Data:

(** ** Worlds to run the program in *)

(** A program of GOBIN: its file name, what its build information is, and
    what the two commands of its task return. *)
Record Prog : Type := mkProg {
  name : string;
  info_of : result BuildInfo;
  listing : string * option error;
  installing : string * option error
}.

Definition gobinDir : string := "/home/gopher/go/bin".

Fixpoint lookup (f : string) (ps : list Prog) : result BuildInfo :=
  match ps with
  | [] => Err (errorString "no such file or directory")
  | p :: ps' =>
      if f =? gobinDir ++ "/" ++ name p then info_of p else lookup f ps'
  end.

(** The decoder of these worlds takes the whole listing as the version. *)
Definition worldOf (ps : list Prog) (goVersion : string) (numCPU : Z) : World :=
  {| os_Getenv := fun k => if k =? "GOBIN" then gobinDir else EmptyString;
     filepath_Join := String.concat "/";
     ioutil_ReadDir := fun _ => Ok (map (fun p => mkFileInfo (name p) 493) ps);
     buildinfo_ReadFile := fun f => lookup f ps;
     CombinedOutput := fun gid argv =>
       match nth_error ps gid with
       | None => (EmptyString, None)
       | Some p =>
           match argv with
           | _ :: verb :: _ => if verb =? "list" then listing p else installing p
           | _ => installing p
           end
       end;
     json_Unmarshal := fun out => Ok out;
     runtime_Version := goVersion;
     runtime_NumCPU := numCPU;
     debug_ReadBuildInfo := None;
     os_MkdirTemp := Ok "/tmp/0";
     os_Chdir := fun _ => None |}.

Definition infoAt (pkg version goVersion : string) : BuildInfo :=
  mkBuildInfo goVersion ("example.com/" ++ pkg ++ "/cmd/" ++ pkg)
              (module.mk ("example.com/" ++ pkg) version).

Definition exitStatus1 : option error := Some (errorString "exit status 1").

(** A program at v1.0.0 whose module has v1.1.0. *)
Definition behind (pkg : string) : Prog :=
  mkProg pkg (Ok (infoAt pkg "v1.0.0" "go1.21.0"))
         ("v1.1.0", None) (EmptyString, None).

(** A program at the latest version of its module. *)
Definition upToDate (pkg : string) : Prog :=
  mkProg pkg (Ok (infoAt pkg "v1.1.0" "go1.21.0"))
         ("v1.1.0", None) (EmptyString, None).

(** A program built from a local tree. *)
Definition devel (pkg : string) : Prog :=
  mkProg pkg (Ok (infoAt pkg "(devel)" "go1.21.0"))
         ("v1.1.0", None) (EmptyString, None).

(** A program whose module cannot be listed. *)
Definition unlisted (pkg : string) : Prog :=
  mkProg pkg (Ok (infoAt pkg "v1.0.0" "go1.21.0"))
         ("no matching versions", exitStatus1) (EmptyString, None).

(** A program whose resolution is cut by the cancellation. *)
Definition cutResolving (pkg : string) : Prog :=
  mkProg pkg (Ok (infoAt pkg "v1.0.0" "go1.21.0"))
         (EmptyString, Some context_Canceled) (EmptyString, Some context_Canceled).

(** A program whose install is cut by the cancellation. *)
Definition cutInstalling (pkg : string) : Prog :=
  mkProg pkg (Ok (infoAt pkg "v1.0.0" "go1.21.0"))
         ("v1.1.0", None) (EmptyString, Some context_Canceled).

(** A program whose install fails. *)
Definition broken (pkg : string) : Prog :=
  mkProg pkg (Ok (infoAt pkg "v1.0.0" "go1.21.0"))
         ("v1.1.0", None) ("build failed", exitStatus1).

Definition flags (j : Z) (go : bool) : Flags := mkFlags false j go.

Problem details:
Please transcribe only the lines in the records above running from the line that has "match argv with" through the line that has "(** A program whose install is", both included, exactly as they appear.

Task result:
           match argv with
           | _ :: verb :: _ => if verb =? "list" then listing p else installing p
           | _ => installing p
           end
       end;
     json_Unmarshal := fun out => Ok out;
     runtime_Version := goVersion;
     runtime_NumCPU := numCPU;
     debug_ReadBuildInfo := None;
     os_MkdirTemp := Ok "/tmp/0";
     os_Chdir := fun _ => None |}.

Definition infoAt (pkg version goVersion : string) : BuildInfo :=
  mkBuildInfo goVersion ("example.com/" ++ pkg ++ "/cmd/" ++ pkg)
              (module.mk ("example.com/" ++ pkg) version).

Definition exitStatus1 : option error := Some (errorString "exit status 1").

(** A program at v1.0.0 whose module has v1.1.0. *)
Definition behind (pkg : string) : Prog :=
  mkProg pkg (Ok (infoAt pkg "v1.0.0" "go1.21.0"))
         ("v1.1.0", None) (EmptyString, None).

(** A program at the latest version of its module. *)
Definition upToDate (pkg : string) : Prog :=
  mkProg pkg (Ok (infoAt pkg "v1.1.0" "go1.21.0"))
         ("v1.1.0", None) (EmptyString, None).

(** A program built from a local tree. *)
Definition devel (pkg : string) : Prog :=
  mkProg pkg (Ok (infoAt pkg "(devel)" "go1.21.0"))
         ("v1.1.0", None) (EmptyString, None).

(** A program whose module cannot be listed. *)
Definition unlisted (pkg : string) : Prog :=
  mkProg pkg (Ok (infoAt pkg "v1.0.0" "go1.21.0"))
         ("no matching versions", exitStatus1) (EmptyString, None).

(** A program whose resolution is cut by the cancellation. *)
Definition cutResolving (pkg : string) : Prog :=
  mkProg pkg (Ok (infoAt pkg "v1.0.0" "go1.21.0"))
         (EmptyString, Some context_Canceled) (EmptyString, Some context_Canceled).

(** A program whose install is cut by the cancellation. *)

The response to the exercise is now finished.